Available records:
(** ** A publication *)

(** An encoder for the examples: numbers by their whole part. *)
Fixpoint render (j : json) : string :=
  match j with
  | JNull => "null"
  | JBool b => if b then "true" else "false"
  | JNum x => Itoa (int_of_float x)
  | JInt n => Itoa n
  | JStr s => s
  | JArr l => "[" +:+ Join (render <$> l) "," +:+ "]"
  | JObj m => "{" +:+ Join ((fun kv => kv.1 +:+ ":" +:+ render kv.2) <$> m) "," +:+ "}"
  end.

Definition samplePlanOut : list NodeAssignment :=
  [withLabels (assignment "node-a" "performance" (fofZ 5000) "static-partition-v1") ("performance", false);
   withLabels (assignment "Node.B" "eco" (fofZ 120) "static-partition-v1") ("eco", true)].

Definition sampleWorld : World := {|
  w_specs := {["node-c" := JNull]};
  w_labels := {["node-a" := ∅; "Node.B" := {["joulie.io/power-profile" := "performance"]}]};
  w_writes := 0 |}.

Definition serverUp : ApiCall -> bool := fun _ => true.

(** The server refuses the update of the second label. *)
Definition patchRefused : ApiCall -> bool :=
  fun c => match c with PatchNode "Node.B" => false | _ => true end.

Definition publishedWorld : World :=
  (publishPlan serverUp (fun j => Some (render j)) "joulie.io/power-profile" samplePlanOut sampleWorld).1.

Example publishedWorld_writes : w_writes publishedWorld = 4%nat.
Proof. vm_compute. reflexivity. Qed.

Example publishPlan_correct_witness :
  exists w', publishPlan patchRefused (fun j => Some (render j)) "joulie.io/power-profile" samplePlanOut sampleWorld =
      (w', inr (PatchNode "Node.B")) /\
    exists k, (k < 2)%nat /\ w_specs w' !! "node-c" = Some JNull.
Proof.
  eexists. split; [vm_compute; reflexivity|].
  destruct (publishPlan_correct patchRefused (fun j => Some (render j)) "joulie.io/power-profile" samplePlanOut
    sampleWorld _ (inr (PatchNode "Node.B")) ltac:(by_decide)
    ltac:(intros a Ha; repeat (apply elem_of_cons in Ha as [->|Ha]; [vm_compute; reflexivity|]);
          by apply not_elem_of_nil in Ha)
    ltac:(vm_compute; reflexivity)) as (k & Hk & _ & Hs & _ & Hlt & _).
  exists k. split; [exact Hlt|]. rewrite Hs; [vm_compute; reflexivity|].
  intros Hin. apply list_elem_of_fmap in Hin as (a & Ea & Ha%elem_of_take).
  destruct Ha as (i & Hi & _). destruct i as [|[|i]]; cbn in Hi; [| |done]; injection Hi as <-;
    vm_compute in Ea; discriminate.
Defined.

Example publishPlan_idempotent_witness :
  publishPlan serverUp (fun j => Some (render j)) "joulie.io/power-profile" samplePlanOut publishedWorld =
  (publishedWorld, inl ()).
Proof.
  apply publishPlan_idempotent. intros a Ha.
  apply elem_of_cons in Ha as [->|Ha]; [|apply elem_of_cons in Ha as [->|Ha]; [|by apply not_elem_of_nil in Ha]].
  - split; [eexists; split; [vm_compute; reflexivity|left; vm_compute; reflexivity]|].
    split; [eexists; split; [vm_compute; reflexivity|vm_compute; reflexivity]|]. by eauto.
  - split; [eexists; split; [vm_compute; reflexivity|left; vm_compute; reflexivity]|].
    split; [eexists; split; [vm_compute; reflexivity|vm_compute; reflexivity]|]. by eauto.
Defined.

---

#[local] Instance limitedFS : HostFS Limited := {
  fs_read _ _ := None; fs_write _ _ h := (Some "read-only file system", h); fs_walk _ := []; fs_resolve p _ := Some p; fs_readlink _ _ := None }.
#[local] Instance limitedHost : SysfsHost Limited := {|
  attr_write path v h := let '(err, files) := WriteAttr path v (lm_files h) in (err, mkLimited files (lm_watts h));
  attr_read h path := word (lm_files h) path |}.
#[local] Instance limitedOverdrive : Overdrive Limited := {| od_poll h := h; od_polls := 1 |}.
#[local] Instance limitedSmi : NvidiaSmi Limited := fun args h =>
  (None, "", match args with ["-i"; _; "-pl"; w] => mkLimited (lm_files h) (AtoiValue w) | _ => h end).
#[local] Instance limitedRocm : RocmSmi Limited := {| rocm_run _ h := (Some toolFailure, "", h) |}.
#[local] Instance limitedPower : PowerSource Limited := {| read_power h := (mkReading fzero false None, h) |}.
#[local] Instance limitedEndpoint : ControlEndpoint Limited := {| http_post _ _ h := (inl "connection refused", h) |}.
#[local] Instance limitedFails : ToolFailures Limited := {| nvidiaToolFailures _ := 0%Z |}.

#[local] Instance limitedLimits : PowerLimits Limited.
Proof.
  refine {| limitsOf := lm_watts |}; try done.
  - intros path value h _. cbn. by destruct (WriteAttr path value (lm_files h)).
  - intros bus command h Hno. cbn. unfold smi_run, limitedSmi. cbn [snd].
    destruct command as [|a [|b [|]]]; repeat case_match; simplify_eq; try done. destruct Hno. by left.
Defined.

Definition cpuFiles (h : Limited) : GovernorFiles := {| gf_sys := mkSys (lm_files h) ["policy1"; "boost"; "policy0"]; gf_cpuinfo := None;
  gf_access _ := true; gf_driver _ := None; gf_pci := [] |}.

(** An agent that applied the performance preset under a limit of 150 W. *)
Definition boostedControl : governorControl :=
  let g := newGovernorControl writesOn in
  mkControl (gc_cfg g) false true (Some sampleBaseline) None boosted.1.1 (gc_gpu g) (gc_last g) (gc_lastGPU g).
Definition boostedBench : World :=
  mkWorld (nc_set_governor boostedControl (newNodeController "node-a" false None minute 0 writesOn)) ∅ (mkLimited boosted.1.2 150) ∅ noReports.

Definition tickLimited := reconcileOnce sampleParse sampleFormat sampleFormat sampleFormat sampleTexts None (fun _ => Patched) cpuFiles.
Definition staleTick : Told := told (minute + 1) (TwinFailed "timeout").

Exercise description:
If a line of the entries above includes the word "boostedControl", count it; then state the total and nothing else.

Problem solution:
2